B.C. health officials release true hospital numbers after public pressure
Following intense public pressure and scrutiny, British Columbia health officials have finally revealed a more accurate account of how many patients are in hospital due to COVID-19.
More than a week after CTV News asked for the numbers and was first to report on the dual accounting methods, the province now says that as of Tuesday, there were 152 additional patients in hospital due to COVID but who were no longer infectious and therefore had “discontinued isolation.”
On Thursday, it reported 330 infectious and still in hospital, 148 of them in intensive care.
So in fact, British Columbia has more than 480 people in hospital due to COVID-19, both infectious and non-infectious; the province of Manitoba has been reporting its figures this way for some time.
“For most cases, isolation is discontinued after 10 days, provided there is no fever and symptoms are improving,” wrote the government in a press release after failing to respond to CTV’s multiple attempts for clarification and statistics. “These same requirements are in effect in Ontario, Alberta and the Centers for Disease Control and Prevention in the U.S. In B.C., for serious cases, the guideline is 20 days.”
Dr.

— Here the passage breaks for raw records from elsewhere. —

(** X5. The price of a report and its percentage change come from the last
    two closes of the data: for a frame whose Close column is full, the
    price is the close of the last row of the frame the technical scorer
    returned, the change is (price - previous) / previous * 100 computed on
    floats, which for finite closes with a positive previous close is
    positive exactly when the price rose; a previous close of zero gives an
    infinity or NaN, not an exception. *)
Theorem report_price_change
    (lib : Indicators) (ws wl : Z) (data : DataFrame)
    (news : list (gmap string string)) (rep : Report) (close : Series) :
  cols data !! "Close" = Some close →
  length close = nrows data →
  analysis lib ws wl data news = Ok rep →
  ∃ score reasons df stored price prev,
    calculate_technical_strategy lib ws wl data = (Ok (score, reasons, df), stored)
    ∧ (2 ≤ nrows df)%nat
    ∧ cell_at close (nrows df - 1) = F price
    ∧ cell_at close (nrows df - 2) = F prev
    ∧ r_price rep = F price
    ∧ r_pct_change rep
      = F (PyFloat.mul (PyFloat.div (PyFloat.sub price prev) prev) (Fin 100))
    ∧ (∀ p q : Q, price = Fin p → prev = Fin q → (0 < q)%Q →
         ∃ x, r_pct_change rep = F (Fin x)
              ∧ (x == (p - q) / q * 100)%Q
              ∧ ((0 < x)%Q ↔ (q < p)%Q))
    ∧ (∀ p q : Q, price = Fin p → prev = Fin q → (q == 0)%Q →
         r_pct_change rep = F PInf ∨ r_pct_change rep = F NInf
         ∨ r_pct_change rep = F NaN).
Proof.
  intros Hc Hlen H.
  destruct (analysis_report _ _ _ _ _ _ H)
    as (ts & tr & df & stored & ss & sg & df' & close' & price & prev & change & ratio
        & pct & high & low & Ht & Hs & Hclose & Hp & Hq & Hchange & Hratio & Hpct
        & _ & _ & ->).
  simpl.
  pose proof (calculate_technical_strategy_Ok_inv _ _ _ _ _ _ _ _ Ht) as Hf.
  destruct (technical_frame_close _ _ _ _ _ _ _ Hc Hlen Hf) as (c1 & Hc1 & Hl1 & Hcell).
  destruct (calculate_smart_money_touches lib df) as [_ Hout].
  rewrite Hs in Hout. simpl in Hout.
  assert (Hc' : cols df' !! "Close" = Some c1).
  { rewrite Hout; [exact Hc1 |]. unfold smart_money_labels. intros Hin.
    repeat (apply elem_of_cons in Hin as [Hin|Hin]; [discriminate Hin |]).
    by apply elem_of_nil in Hin. }
  apply getcol_Ok in Hclose. rewrite Hc' in Hclose. injection Hclose as <-.
  apply series_iloc_neg_Ok in Hp as [_ Hp].
  apply series_iloc_neg_Ok in Hq as [Hrows Hq].
  rewrite Hl1, Hcell in Hp, Hq. rewrite Hl1 in Hrows.
  destruct prev as [prev|]; [| discriminate Hchange].
  injection Hchange as <-. injection Hratio as <-. injection Hpct as <-.
  exists ts, tr, df, stored, price, prev.
  split; [exact Ht |]. split; [exact Hrows |].
  split; [by symmetry |]. split; [by symmetry |].
  split; [reflexivity |]. split; [reflexivity |]. split.
  - intros p q -> -> Hpos. simpl.
    unfold PyFloat.div, Qsign.
    destruct (q ?= 0)%Q eqn:E.
    + apply Qeq_alt in E. lra.
    + apply Qlt_alt in E. lra.
    + simpl. eexists. split; [reflexivity |]. split; [reflexivity |].
      assert (Hdiv : ((p - q) / q * 100 == (p - q) * (100 / q))%Q) by (field; lra).
      assert (Hinv : (0 < 100 / q)%Q) by (apply Qlt_shift_div_l; lra).
      rewrite Hdiv. split; intros Hx.
      * destruct (Qlt_le_dec q p) as [|Hle]; [assumption |]. exfalso.
        assert ((p - q) * (100 / q) <= 0)%Q; [| lra].
        rewrite <- (Qmult_0_l (100 / q)). apply Qmult_le_compat_r; lra.
      * rewrite <- (Qmult_0_l (100 / q)). apply Qmult_lt_compat_r; lra.
  - intros p q -> -> Hzero. simpl. unfold PyFloat.div, Qsign.
    assert (E : (q ?= 0)%Q = Eq) by (by apply Qeq_alt).
    rewrite E. destruct (p - q ?= 0)%Q; simpl; auto.
Qed.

Bonnie Henry had sidestepped CTV News’ question on the matter on Tuesday, refusing to give the total number and pointing out they’d always kept two sets of COVID-19 patient counts.

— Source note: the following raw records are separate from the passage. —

(** *** The leading edge *)

(** X13. In leading mode, starting with the window closed, a call that
    stays alone is forwarded exactly once, at the clock reading of the call
    (by a timer of delay 0), with its arguments and context.  Until one
    delay has passed the window stays open, with only the re-arm timer
    pending; from then on the window is closed and nothing is pending:
    there is no trailing fire. *)
Theorem debounce_leading_call_alone_fires_once
  (cfg : Debounce.config) (w : Debounce.World) (t : Z) (this : value)
  (argsArray : list value) (fuel : nat) :
  Debounce.isTriggerImmediately cfg = true ->
  0 < Debounce.delay cfg ->
  Debounce.window_invariant w ->
  pending (svc w) = [] ->
  now (svc w) <= t ->
  let w1 := Debounce.debounced cfg this argsArray (tick_clock t w) in
  let fired :=
    journal w ++
      [ {| at_time := t;
           this_arg := or_else (Debounce.target cfg) (getSanitizedTarget this);
           arguments := argsArray |} ] in
  journal w1 = journal w
  /\ (forall h, t <= h < t + Debounce.delay cfg ->
        exists w2,
          advance (Debounce.fire cfg) (S (S fuel)) h w1 = Some w2
          /\ journal w2 = fired
          /\ truthy_num (Debounce.timeoutId (st w2)) = true
          /\ exists tm, pending (svc w2) = [tm]
                        /\ job tm = Debounce.ResetTimeoutId
                        /\ due tm = t + Debounce.delay cfg)
  /\ (forall h, t + Debounce.delay cfg <= h ->
        exists w3,
          advance (Debounce.fire cfg) (S (S fuel)) h w1 = Some w3
          /\ journal w3 = fired
          /\ pending (svc w3) = []
          /\ Debounce.timeoutId (st w3) = None).
Proof.
  intros Hmode Hdelay [Hid [[_ Hclosed] | (tm & Hp' & _)]] Hp Hnow w1 fired;
    [ | rewrite Hp in Hp'; discriminate Hp'].
  assert (Hw1 : w1 =
    mkWorld
      {| now := t; next_id := next_id (svc w) + 1;
         pending :=
           [ {| tid := next_id (svc w); due := t + 0; period := None;
                job := Debounce.ImmediateTrigger argsArray |} ] |}
      {| Debounce.timeoutResetId := Debounce.timeoutResetId (st w);
         Debounce.timeoutId := Some (next_id (svc w));
         Debounce.context :=
           or_else (Debounce.target cfg) (getSanitizedTarget this) |}
      (journal w)).
  { unfold w1. rewrite debounced_when_closed
      by (cbn [tick_clock st]; rewrite Hclosed; reflexivity).
    rewrite Hmode. debounce_fields. rewrite Hp. cbn [app].
    replace (Z.max (now (svc w)) t) with t by lia. reflexivity. }
  (* the zero-delay timer runs first *)
  assert (Hfirst : forall h, t <= h ->
    drain (Debounce.fire cfg) (S (S fuel)) h w1
    = drain (Debounce.fire cfg) (S fuel) h
        (mkWorld
           {| now := t; next_id := next_id (svc w) + 1 + 1;
              pending :=
                [ {| tid := next_id (svc w) + 1;
                     due := t + Debounce.delay cfg; period := None;
                     job := Debounce.ResetTimeoutId |} ] |}
           {| Debounce.timeoutResetId := Some (next_id (svc w) + 1);
              Debounce.timeoutId := Some (next_id (svc w));
              Debounce.context :=
                or_else (Debounce.target cfg) (getSanitizedTarget this) |}
           fired)).
  { intros h Hh. rewrite Hw1.
    change (drain (Debounce.fire cfg) (S (S fuel)) h ?x)
      with (match next_due h (svc x) with
            | None => Some x
            | Some tm => drain (Debounce.fire cfg) (S fuel) h
                           (dispatch (Debounce.fire cfg) tm x)
            end).
    unfold next_due at 1. debounce_fields. cbn [earliest due].
    replace (t + 0 <=? h) with true by (symmetry; apply Z.leb_le; lia).
    unfold dispatch, expire, rearm, drop.
    cbn [period job tid due filter Debounce.fire svc st journal pending now
         next_id].
    rewrite Z.eqb_refl. cbn [negb].
    unfold Debounce.immediateTrigger, Debounce.forward, setTimeout, arm.
    debounce_fields.
    replace (Z.max t (t + 0)) with t by lia. reflexivity. }
  split; [rewrite Hw1; reflexivity | ]. split.
  - intros h Hh. unfold advance. rewrite Hfirst by lia.
    rewrite drain_quiet.
    + eexists. split; [reflexivity | ]. debounce_fields.
      split; [reflexivity | ].
      split; [cbn [truthy_num]; apply negb_true_iff, Z.eqb_neq; lia | ].
      eexists. split; [reflexivity | ]. split; reflexivity.
    + unfold next_due. debounce_fields. cbn [earliest due].
      replace (t + Debounce.delay cfg <=? h) with false
        by (symmetry; apply Z.leb_gt; lia).
      reflexivity.
  - intros h Hh. unfold advance. rewrite Hfirst by lia.
    cbn [drain]. unfold next_due at 1. debounce_fields. cbn [earliest due].
    replace (t + Debounce.delay cfg <=? h) with true
      by (symmetry; apply Z.leb_le; lia).
    unfold dispatch, expire, rearm, drop.
    cbn [period job tid due filter Debounce.fire svc st journal pending now
         next_id].
    rewrite Z.eqb_refl. cbn [negb].
    unfold Debounce.resetTimeoutId. debounce_fields.
    rewrite drain_quiet by reflexivity.
    eexists. split; [reflexivity | ]. debounce_fields.
    repeat split.
Qed.
(** X16: [ValEveryNSteps.on_batch_end] runs the evaluation exactly at
    the steps that are non-zero multiples of the interval, and leaves
    the trainer alone at every other step, step 0 included; with an
    interval of zero it raises [ZeroDivisionError] at every step. *)
Theorem on_batch_end_fires (every_n_step : Z) (trainer : Trainer) :
  let fires := global_step trainer ≠ 0%Z
               ∧ (every_n_step | global_step trainer)%Z in
  (every_n_step = 0%Z ->
     on_batch_end global_step run_evaluation every_n_step trainer
       = ZeroDivisionError) ∧
  (every_n_step ≠ 0%Z -> fires ->
     on_batch_end global_step run_evaluation every_n_step trainer
       = Returns (run_evaluation trainer)) ∧
  (every_n_step ≠ 0%Z -> ~ fires ->
     on_batch_end global_step run_evaluation every_n_step trainer
       = Returns trainer).
Proof.
  cbn zeta. unfold on_batch_end, py_mod. split; [|split].
  - intros ->. reflexivity.
  - intros Hn [Hg Hdiv]. apply (Z.mod_divide _ _ Hn) in Hdiv.
    destruct (Z.eqb_spec every_n_step 0) as [|_]; [contradiction|].
    rewrite Hdiv. destruct (Z.eqb_spec (global_step trainer) 0);
      [contradiction | reflexivity].
  - intros Hn Hno.
    destruct (Z.eqb_spec every_n_step 0) as [|_]; [contradiction|].
    destruct (Z.eqb_spec (global_step trainer mod every_n_step) 0) as [Hm|Hm];
      [|reflexivity].
    destruct (Z.eqb_spec (global_step trainer) 0) as [Hg|Hg]; [reflexivity|].
    exfalso. apply Hno. split; [exact Hg|]. apply (Z.mod_divide _ _ Hn), Hm.
Qed.

End CallbackFacts.

Lemma gather_results_negative_dummy_witness :
  gather_results sample_all_gather [sample_val_step] (-1)
    = Ok (Tensor 3 [[f32_one; f32_half; f32_one]],
          Tensor 3 [[f32_one; f32_half; f32_one]],
          [f32_one]).
Proof.
  etransitivity.
  - apply (gather_results_negative_dummy sample_all_gather 3 [sample_val_step]).
    + discriminate.
    + repeat constructor; discriminate.
    + lia.
  - reflexivity.
Defined.

Lemma validation_mse_one_per_image_witness :
  exists mse,
    validation_mse sample_all_gather sample_lit [sample_val_step] = Ok mse ∧
    length mse = 2.
Proof.
  destruct (validation_mse_one_per_image sample_all_gather sample_lit
              [sample_val_step]
              (Tensor 3 [[f32_one; f32_half; f32_one];
                         [f32_half; f32_half; f32_half]])
              (Tensor 3 [[f32_one; f32_half; f32_one];
                         [f32_half; f32_one; f32_half]])
              [f32_one; f32_half]) as (mse & E & Hlen).
  - vm_compute. reflexivity.
  - repeat constructor.
  - repeat constructor.
  - reflexivity.
  - reflexivity.
  - reflexivity.
  - vm_compute. lia.
  - vm_compute. reflexivity.
  - exists mse. split; [exact E | exact Hlen].
Defined.

Lemma validation_mse_partial_image_witness :
  validation_mse sample_all_gather
      (MkLit sample_args sample_info 3 sample_view_net None ∅ ∅ 0 None)
      [sample_val_step]
    = Raise ReshapeError.
Proof.
  apply (validation_mse_partial_image sample_log sample_all_gather
           (MkLit sample_args sample_info 3 sample_view_net None ∅ ∅ 0 None)
           [sample_val_step]
           (Tensor 3 [[f32_one; f32_half; f32_one];
                      [f32_half; f32_half; f32_half]])
           (Tensor 3 [[f32_one; f32_half; f32_one];
                      [f32_half; f32_one; f32_half]])
           [f32_one; f32_half]).
  - vm_compute. reflexivity.
  - repeat constructor.
  - reflexivity.
  - right. vm_compute. discriminate.
Defined.

Lemma validation_psnr_perfect_render_witness :
  validation_psnr sample_log sample_all_gather sample_lit [sample_perfect_step]
    = Ok [S754_infinity false; S754_infinity false].
Proof.
  apply (validation_psnr_perfect_render sample_log sample_all_gather sample_lit
           [sample_perfect_step]
           (Tensor 3 [[f32_one; f32_half; f32_one];
                      [f32_half; f32_half; f32_half]])
           [f32_one; f32_half]).
  - vm_compute. reflexivity.
  - repeat constructor.
  - reflexivity.
  - repeat constructor.
  - vm_compute. lia.
  - vm_compute. reflexivity.
  - vm_compute. reflexivity.
  - intros s. reflexivity.
Defined.

Lemma on_batch_end_fires_witness :
  on_batch_end fst sample_run_evaluation 500 (1000%Z, 0) = Returns (1000%Z, 1) ∧
  on_batch_end fst sample_run_evaluation 500 (750%Z, 0) = Returns (750%Z, 0) ∧
  on_batch_end fst sample_run_evaluation 0 (0%Z, 0) = ZeroDivisionError.
Proof.
  split; [|split].
  - apply (proj1 (proj2 (on_batch_end_fires fst sample_run_evaluation 500
                           (1000%Z, 0)))); [discriminate|].
    split; [discriminate | exists 2%Z; reflexivity].
  - apply (proj2 (proj2 (on_batch_end_fires fst sample_run_evaluation 500
                           (750%Z, 0)))); [discriminate|].
    intros [_ [q Hq]]. cbn [fst] in Hq. lia.
  - apply (proj1 (on_batch_end_fires fst sample_run_evaluation 0 (0%Z, 0))).
    reflexivity.
Defined.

The ministry turned down several requests to discuss the matter further with Henry.
“The Ministry of Health looks at hospitalizations and critical-care beds to ensure the sustainability of the system,” noted the statement, which doesn’t commit to providing the non-infectious hospitalization number in the future, nor does it explain why the public is left in the dark about how COVID factors into cancelled surgeries, long wait times for emergency care, and the inability to support Alberta’s collapsing health-care system.
The policy has prompted intense criticism and calls for greater transparency from health officials, which has been an issue throughout the pandemic.